● **Exercise brief**: Nothing but the lines from the one containing "- destruct (_ <? 1) eqn:?; zbool; lia." through the last line of the entries should appear in the output, each verbatim.

● **Input material**:
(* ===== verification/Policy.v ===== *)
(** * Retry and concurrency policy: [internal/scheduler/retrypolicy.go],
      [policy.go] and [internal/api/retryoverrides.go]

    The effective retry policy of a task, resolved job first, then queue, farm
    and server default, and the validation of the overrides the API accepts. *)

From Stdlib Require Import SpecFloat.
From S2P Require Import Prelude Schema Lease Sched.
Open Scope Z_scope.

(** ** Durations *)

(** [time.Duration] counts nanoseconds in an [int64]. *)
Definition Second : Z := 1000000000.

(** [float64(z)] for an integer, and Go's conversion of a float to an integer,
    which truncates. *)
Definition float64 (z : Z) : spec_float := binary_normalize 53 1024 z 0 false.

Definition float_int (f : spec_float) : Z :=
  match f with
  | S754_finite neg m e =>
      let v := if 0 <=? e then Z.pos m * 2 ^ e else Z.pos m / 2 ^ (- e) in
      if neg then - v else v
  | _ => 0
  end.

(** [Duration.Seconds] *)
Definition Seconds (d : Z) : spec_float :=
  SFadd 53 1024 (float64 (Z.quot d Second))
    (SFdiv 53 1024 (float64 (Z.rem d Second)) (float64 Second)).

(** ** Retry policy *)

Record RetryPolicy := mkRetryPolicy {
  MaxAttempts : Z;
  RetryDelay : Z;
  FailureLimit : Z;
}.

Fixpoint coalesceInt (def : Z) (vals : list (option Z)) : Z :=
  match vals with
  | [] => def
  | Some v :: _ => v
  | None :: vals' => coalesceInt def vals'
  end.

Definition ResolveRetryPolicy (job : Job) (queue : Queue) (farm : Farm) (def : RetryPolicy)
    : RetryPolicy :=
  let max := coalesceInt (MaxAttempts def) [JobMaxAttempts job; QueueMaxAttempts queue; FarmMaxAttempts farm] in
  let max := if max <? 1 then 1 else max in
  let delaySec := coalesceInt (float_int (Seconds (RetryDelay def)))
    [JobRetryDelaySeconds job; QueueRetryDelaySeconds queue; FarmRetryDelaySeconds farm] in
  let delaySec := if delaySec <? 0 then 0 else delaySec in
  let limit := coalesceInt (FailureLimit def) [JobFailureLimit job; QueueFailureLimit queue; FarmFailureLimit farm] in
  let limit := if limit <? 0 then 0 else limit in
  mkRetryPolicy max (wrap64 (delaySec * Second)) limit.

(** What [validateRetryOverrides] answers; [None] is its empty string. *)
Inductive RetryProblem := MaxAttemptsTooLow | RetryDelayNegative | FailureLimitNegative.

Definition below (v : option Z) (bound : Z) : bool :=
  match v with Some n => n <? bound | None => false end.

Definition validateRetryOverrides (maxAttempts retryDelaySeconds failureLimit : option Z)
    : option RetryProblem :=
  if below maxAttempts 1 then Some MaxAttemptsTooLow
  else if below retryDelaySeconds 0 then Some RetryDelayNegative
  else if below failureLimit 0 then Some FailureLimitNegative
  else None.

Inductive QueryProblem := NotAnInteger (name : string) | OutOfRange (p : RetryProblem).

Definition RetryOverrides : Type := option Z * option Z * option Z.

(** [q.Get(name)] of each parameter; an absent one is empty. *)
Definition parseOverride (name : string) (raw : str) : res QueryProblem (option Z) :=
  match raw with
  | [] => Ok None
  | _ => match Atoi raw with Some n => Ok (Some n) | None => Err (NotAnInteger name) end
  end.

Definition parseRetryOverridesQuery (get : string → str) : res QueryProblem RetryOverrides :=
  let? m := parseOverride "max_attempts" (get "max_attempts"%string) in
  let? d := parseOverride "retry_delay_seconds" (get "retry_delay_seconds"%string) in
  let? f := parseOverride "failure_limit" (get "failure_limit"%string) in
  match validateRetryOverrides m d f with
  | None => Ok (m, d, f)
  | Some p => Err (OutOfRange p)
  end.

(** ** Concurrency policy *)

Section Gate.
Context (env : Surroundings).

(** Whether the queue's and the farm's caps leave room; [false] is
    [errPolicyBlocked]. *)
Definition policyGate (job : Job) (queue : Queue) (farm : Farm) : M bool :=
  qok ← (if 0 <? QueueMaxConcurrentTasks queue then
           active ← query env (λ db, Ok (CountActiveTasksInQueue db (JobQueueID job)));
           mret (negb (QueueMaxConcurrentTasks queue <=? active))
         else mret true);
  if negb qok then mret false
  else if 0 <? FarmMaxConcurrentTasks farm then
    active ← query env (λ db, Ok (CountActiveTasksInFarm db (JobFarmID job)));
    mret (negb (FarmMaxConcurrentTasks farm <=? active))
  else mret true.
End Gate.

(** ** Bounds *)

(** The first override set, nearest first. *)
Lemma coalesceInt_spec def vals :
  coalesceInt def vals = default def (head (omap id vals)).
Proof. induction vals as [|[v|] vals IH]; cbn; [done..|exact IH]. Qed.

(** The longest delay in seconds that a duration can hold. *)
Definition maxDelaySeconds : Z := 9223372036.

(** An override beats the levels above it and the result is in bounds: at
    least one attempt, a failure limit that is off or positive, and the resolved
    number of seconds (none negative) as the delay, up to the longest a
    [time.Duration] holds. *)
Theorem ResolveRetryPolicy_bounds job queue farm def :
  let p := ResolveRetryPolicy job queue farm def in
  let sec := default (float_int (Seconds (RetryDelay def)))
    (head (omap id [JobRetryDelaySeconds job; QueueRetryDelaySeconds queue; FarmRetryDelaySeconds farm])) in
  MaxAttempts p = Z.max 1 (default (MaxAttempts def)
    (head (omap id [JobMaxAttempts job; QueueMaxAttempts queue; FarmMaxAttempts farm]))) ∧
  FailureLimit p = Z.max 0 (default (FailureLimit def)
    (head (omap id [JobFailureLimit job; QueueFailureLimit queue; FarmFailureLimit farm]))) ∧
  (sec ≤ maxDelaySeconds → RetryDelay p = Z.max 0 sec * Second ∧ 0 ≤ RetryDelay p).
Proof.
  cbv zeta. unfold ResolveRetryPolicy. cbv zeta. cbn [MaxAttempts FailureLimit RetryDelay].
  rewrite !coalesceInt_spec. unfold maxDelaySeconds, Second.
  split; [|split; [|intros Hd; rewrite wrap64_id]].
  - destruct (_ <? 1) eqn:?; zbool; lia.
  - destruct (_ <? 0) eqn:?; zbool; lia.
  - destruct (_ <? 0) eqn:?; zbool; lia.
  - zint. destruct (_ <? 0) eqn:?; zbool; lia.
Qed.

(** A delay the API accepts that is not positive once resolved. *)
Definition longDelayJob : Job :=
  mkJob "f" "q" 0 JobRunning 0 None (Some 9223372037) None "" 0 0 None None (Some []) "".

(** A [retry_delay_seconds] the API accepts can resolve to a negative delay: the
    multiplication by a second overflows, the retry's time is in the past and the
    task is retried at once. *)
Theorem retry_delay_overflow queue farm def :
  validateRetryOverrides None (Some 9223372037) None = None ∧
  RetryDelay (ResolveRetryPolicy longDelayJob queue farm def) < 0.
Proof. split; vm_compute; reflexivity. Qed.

● **Your solution**:
  - destruct (_ <? 1) eqn:?; zbool; lia.
  - destruct (_ <? 0) eqn:?; zbool; lia.
  - destruct (_ <? 0) eqn:?; zbool; lia.
  - zint. destruct (_ <? 0) eqn:?; zbool; lia.
Qed.

(** A delay the API accepts that is not positive once resolved. *)
Definition longDelayJob : Job :=
  mkJob "f" "q" 0 JobRunning 0 None (Some 9223372037) None "" 0 0 None None (Some []) "".

(** A [retry_delay_seconds] the API accepts can resolve to a negative delay: the
    multiplication by a second overflows, the retry's time is in the past and the
    task is retried at once. *)
Theorem retry_delay_overflow queue farm def :
  validateRetryOverrides None (Some 9223372037) None = None ∧
  RetryDelay (ResolveRetryPolicy longDelayJob queue farm def) < 0.
Proof. split; vm_compute; reflexivity. Qed.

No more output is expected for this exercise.